*** PROVIDED RECORDS ***
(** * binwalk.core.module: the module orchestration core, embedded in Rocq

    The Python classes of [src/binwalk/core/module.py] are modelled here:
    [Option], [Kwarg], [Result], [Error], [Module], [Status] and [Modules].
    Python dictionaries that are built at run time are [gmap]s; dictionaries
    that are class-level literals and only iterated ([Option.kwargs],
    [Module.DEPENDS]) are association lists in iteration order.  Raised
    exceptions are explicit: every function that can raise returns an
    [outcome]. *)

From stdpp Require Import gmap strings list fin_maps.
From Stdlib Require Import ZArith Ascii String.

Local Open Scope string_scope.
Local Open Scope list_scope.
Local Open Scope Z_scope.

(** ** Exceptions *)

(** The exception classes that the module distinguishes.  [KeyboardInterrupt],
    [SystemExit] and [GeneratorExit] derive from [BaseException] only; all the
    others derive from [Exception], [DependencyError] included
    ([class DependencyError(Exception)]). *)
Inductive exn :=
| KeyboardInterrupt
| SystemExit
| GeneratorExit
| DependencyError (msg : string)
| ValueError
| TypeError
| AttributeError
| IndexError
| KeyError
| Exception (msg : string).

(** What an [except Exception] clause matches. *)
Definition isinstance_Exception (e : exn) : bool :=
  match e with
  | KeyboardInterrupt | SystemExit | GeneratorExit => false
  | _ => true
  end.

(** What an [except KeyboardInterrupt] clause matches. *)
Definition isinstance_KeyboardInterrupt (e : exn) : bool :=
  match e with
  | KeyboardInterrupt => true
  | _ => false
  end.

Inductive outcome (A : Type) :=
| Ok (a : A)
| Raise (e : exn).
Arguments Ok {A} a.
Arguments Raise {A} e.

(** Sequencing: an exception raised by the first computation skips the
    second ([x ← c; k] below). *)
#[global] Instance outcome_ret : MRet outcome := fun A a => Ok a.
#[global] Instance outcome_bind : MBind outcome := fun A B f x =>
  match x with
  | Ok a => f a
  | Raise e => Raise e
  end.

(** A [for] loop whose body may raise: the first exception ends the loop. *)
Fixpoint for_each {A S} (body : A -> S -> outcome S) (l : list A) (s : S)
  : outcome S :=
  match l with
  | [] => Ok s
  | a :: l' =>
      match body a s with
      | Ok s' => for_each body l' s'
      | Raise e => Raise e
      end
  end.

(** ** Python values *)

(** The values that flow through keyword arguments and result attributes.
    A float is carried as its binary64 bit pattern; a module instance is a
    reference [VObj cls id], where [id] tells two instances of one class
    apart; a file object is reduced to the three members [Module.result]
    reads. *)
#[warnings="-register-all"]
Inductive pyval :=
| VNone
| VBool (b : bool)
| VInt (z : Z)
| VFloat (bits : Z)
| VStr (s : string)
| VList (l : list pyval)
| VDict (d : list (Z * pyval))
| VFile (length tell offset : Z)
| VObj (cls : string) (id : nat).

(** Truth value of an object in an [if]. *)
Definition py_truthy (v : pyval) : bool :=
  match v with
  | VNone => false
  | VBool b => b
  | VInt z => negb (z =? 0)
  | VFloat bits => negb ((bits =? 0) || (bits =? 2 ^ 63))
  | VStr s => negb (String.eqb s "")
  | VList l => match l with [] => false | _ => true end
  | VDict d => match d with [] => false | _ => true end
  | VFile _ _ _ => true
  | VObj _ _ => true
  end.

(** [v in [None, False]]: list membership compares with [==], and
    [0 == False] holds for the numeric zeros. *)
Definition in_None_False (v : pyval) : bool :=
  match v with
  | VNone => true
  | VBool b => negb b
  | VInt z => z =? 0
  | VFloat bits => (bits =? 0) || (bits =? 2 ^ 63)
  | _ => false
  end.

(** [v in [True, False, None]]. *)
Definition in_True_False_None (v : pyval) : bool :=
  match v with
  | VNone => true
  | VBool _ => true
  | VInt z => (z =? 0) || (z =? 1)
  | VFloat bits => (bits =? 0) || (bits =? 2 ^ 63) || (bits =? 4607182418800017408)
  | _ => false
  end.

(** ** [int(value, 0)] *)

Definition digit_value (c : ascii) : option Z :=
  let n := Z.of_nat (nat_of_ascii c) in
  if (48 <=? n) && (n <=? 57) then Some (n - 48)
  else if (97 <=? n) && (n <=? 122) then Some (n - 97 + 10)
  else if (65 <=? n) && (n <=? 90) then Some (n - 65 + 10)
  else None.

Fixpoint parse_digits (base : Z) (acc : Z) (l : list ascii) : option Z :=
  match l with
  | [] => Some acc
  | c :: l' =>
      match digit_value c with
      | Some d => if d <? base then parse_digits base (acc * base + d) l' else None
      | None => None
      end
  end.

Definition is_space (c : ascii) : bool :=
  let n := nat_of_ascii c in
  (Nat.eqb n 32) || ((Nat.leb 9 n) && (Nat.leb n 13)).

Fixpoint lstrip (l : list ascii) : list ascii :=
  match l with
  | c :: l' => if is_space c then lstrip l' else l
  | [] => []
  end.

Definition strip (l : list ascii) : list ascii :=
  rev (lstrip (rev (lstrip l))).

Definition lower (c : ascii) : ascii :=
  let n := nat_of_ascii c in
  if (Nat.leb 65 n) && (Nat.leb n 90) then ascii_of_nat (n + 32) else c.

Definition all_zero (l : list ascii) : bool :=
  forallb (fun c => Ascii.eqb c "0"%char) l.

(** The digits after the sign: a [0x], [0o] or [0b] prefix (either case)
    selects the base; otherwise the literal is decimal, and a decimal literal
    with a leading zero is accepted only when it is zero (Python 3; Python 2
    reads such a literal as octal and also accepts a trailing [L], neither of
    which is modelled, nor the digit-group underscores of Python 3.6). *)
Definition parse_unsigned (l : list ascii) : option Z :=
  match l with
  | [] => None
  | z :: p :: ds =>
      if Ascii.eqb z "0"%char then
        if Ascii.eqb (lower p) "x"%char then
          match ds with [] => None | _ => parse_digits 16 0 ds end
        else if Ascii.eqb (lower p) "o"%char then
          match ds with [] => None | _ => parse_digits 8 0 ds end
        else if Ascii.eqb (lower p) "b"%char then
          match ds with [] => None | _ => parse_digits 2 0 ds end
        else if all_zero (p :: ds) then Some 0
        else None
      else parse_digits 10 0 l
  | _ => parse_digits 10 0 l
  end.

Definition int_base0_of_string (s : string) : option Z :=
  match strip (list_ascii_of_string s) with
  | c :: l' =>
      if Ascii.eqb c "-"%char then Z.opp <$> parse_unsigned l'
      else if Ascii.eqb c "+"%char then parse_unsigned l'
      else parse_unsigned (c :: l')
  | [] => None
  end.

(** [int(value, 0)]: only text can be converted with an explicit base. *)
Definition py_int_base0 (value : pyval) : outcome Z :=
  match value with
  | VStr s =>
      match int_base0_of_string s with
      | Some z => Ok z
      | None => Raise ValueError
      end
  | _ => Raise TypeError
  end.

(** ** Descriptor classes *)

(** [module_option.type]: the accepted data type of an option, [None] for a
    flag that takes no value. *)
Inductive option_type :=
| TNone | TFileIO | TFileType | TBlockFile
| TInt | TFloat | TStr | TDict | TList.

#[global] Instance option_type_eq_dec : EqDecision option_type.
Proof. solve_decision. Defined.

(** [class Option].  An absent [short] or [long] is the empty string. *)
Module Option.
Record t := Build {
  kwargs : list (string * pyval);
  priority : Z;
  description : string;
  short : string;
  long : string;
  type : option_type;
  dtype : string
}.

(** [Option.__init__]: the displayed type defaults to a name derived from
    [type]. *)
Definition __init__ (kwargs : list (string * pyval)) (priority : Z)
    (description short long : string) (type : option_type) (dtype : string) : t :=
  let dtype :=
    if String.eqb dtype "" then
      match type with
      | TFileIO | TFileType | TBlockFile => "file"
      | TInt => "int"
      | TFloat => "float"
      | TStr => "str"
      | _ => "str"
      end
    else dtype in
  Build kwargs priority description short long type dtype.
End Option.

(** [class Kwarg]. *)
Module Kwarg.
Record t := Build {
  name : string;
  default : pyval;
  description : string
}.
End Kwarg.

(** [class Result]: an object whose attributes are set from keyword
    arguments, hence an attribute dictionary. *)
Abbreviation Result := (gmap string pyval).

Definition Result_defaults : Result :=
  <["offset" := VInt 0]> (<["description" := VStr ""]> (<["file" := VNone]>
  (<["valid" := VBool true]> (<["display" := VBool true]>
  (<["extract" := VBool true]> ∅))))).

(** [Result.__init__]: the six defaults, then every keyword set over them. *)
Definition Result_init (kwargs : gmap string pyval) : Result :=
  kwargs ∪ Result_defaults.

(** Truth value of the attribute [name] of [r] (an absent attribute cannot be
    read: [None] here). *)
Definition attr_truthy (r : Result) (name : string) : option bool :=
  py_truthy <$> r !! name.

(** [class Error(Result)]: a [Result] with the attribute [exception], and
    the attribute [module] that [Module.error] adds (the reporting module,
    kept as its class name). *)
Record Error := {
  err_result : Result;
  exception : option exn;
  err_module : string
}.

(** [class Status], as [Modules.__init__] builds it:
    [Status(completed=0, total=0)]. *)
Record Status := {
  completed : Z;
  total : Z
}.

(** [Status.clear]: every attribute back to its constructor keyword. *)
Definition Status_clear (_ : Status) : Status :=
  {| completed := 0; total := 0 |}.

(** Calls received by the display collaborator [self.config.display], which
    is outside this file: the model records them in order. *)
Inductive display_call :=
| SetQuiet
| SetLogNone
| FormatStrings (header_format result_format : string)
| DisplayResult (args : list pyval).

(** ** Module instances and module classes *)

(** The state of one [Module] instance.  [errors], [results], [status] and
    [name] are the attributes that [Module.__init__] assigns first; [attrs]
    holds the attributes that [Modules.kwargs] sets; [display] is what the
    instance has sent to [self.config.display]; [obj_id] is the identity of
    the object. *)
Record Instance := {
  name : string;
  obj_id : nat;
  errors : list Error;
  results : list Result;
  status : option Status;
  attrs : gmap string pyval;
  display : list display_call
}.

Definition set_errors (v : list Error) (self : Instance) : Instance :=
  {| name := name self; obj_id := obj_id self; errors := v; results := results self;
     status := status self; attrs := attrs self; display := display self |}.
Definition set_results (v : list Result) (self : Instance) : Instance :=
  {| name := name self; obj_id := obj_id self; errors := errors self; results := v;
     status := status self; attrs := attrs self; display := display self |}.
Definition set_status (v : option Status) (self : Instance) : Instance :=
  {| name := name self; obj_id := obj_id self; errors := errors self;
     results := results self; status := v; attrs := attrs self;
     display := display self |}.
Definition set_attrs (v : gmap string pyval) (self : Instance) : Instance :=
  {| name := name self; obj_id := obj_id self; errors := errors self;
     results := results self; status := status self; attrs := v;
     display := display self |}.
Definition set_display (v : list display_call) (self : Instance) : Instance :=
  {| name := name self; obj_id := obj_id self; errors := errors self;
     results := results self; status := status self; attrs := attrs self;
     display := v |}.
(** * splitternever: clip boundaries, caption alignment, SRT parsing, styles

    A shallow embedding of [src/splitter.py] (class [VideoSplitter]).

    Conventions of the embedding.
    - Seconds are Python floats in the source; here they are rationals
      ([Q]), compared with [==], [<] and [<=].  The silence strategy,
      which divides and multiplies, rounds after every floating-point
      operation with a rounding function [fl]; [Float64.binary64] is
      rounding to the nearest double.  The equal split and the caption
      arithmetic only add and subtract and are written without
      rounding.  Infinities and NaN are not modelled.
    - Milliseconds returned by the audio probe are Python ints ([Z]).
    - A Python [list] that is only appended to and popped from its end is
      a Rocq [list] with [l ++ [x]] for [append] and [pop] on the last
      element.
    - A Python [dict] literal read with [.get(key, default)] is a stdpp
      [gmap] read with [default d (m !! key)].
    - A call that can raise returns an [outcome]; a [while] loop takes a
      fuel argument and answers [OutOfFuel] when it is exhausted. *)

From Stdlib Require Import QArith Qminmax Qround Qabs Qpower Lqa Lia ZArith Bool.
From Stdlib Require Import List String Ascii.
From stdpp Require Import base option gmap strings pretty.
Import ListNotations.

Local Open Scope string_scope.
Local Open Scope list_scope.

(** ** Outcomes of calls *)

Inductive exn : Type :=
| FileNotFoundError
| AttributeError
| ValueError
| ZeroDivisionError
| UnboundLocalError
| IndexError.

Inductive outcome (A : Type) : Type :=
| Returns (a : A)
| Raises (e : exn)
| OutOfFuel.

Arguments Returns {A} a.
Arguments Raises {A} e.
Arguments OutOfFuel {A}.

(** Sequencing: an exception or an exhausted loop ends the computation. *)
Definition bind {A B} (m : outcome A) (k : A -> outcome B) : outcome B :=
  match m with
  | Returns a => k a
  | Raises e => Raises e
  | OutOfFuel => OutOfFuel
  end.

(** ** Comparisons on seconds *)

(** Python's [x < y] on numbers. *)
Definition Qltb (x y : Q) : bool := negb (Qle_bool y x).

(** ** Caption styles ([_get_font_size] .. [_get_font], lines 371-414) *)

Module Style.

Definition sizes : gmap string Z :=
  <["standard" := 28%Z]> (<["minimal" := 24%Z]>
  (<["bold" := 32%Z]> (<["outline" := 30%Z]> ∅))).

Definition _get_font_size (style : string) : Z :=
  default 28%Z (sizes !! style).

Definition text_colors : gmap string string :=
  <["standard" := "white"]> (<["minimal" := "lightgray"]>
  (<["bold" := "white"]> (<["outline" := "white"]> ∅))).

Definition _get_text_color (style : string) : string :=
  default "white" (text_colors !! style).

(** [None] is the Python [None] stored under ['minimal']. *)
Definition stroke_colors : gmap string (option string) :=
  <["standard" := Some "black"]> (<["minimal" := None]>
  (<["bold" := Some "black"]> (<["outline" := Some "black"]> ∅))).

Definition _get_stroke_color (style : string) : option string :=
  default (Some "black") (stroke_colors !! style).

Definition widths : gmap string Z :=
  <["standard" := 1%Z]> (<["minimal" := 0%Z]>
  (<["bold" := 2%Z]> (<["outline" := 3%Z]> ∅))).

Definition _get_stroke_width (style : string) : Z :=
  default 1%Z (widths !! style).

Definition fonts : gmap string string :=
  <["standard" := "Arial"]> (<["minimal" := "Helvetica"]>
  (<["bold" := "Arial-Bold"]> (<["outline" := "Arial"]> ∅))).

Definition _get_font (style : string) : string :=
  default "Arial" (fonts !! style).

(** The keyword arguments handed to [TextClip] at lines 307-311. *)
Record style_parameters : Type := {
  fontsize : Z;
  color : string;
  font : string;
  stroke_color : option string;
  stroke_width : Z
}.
***
*** PROVIDED RECORDS ***
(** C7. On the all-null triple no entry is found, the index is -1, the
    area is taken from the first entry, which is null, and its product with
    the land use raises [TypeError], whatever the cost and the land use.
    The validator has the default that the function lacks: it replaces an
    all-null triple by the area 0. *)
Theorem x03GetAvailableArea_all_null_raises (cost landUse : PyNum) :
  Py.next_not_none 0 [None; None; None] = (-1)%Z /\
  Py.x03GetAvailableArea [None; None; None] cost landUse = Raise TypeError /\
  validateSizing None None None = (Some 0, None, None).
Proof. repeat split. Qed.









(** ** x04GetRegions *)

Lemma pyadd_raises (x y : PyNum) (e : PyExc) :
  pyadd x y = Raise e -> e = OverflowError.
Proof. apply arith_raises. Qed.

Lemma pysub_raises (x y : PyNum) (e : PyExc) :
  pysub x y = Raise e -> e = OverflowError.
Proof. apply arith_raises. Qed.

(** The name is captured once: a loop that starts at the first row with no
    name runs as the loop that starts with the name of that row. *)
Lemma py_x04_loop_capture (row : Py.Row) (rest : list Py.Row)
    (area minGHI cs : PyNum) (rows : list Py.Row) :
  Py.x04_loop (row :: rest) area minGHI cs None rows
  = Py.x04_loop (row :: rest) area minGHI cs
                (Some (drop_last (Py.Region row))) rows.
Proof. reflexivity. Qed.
***
*** PROVIDED RECORDS ***
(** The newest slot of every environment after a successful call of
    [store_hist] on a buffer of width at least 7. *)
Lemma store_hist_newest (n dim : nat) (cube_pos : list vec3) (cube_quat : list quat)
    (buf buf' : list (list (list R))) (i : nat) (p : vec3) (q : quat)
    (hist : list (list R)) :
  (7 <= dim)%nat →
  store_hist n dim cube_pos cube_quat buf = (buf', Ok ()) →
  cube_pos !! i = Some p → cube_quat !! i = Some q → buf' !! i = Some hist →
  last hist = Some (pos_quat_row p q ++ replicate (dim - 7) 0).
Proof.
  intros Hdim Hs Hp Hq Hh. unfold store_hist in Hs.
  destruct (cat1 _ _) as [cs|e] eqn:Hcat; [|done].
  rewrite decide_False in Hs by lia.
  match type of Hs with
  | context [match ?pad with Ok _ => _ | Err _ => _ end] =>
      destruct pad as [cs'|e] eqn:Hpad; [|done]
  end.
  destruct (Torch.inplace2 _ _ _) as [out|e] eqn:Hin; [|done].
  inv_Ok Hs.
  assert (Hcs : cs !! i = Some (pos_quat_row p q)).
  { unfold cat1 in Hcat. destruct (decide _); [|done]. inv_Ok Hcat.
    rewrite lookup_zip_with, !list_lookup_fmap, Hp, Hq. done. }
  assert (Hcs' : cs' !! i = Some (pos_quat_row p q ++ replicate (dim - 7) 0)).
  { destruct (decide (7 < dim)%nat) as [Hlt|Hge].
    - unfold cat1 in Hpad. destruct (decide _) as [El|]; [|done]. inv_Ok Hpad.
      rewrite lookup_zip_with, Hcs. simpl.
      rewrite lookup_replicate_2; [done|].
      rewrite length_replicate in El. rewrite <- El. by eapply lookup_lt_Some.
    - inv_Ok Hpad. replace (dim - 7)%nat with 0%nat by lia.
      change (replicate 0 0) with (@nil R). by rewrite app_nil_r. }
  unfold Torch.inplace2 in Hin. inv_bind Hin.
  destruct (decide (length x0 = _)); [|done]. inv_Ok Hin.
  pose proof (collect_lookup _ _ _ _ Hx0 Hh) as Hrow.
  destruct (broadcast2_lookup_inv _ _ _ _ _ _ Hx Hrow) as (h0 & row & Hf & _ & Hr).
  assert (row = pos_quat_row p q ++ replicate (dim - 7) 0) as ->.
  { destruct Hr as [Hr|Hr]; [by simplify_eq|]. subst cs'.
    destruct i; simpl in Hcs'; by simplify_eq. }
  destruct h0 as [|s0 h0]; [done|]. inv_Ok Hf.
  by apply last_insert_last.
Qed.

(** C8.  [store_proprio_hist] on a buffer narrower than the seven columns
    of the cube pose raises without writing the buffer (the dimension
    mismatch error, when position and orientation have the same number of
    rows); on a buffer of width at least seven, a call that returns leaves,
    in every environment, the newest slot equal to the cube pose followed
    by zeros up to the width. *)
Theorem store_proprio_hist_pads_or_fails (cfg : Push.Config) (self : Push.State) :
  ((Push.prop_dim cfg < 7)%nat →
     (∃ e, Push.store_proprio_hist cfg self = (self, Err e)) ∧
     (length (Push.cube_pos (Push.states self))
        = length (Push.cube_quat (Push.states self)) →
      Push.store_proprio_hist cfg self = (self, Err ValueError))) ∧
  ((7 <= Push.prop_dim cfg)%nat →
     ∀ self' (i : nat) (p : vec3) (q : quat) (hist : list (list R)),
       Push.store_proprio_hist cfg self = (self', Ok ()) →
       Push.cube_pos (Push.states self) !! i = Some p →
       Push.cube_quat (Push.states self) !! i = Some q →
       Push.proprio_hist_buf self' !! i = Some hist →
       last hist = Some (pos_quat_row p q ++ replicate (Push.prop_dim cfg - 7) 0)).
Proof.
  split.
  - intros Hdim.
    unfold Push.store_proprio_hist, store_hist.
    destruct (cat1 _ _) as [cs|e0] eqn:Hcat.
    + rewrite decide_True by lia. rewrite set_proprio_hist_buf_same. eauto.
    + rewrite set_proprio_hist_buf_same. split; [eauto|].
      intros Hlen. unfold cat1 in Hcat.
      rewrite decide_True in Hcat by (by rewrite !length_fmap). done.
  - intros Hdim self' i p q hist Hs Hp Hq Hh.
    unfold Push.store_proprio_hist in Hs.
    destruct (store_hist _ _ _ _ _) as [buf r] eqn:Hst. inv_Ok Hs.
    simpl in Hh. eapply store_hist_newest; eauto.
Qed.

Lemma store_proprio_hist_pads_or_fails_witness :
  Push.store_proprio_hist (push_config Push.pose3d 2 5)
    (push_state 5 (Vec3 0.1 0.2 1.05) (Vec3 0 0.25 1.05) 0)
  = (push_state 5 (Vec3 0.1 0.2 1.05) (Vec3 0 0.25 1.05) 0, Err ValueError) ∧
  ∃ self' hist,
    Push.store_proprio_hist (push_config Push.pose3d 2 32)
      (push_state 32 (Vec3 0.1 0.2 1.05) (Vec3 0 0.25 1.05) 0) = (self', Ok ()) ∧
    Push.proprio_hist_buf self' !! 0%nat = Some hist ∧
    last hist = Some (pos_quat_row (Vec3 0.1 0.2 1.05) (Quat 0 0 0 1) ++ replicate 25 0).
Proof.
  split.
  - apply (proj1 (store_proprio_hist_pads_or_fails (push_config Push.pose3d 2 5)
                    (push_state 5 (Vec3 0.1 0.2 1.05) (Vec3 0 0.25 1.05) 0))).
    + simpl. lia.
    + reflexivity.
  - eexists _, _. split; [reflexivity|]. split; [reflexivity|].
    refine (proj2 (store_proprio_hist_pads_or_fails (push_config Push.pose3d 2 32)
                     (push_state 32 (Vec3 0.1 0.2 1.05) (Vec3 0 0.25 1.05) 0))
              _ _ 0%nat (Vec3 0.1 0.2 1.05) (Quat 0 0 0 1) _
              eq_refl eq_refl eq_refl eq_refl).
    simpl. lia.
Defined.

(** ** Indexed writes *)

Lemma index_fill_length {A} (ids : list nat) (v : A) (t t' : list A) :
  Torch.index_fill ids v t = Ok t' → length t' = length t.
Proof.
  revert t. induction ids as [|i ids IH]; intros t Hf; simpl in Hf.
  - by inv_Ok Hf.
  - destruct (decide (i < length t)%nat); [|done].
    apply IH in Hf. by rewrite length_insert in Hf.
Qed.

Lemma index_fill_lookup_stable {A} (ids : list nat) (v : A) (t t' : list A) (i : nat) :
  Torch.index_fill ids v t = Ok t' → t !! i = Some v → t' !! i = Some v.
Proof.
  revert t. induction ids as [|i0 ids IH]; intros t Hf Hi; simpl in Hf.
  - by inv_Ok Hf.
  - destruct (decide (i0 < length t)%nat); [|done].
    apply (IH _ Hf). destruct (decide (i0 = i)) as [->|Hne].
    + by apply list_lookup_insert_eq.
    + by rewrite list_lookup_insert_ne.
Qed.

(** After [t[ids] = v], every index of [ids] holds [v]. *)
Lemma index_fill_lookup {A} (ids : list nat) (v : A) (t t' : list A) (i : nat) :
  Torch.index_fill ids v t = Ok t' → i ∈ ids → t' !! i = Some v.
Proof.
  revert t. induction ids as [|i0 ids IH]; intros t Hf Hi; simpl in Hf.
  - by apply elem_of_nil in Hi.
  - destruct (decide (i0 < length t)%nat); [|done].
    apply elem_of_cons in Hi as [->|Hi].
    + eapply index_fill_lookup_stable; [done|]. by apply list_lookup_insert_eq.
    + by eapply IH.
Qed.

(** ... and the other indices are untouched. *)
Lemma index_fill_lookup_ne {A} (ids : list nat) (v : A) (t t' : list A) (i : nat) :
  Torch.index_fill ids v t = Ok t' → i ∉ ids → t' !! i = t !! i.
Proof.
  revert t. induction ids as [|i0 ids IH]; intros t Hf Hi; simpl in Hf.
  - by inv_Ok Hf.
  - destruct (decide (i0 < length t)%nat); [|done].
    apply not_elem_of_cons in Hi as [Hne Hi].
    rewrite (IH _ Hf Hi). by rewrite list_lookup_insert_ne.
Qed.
***
WORK REQUEST
Show each line in the entries that holds the string "embedding".

TASK SOLUTION
    A shallow embedding of [src/splitter.py] (class [VideoSplitter]).
    Conventions of the embedding.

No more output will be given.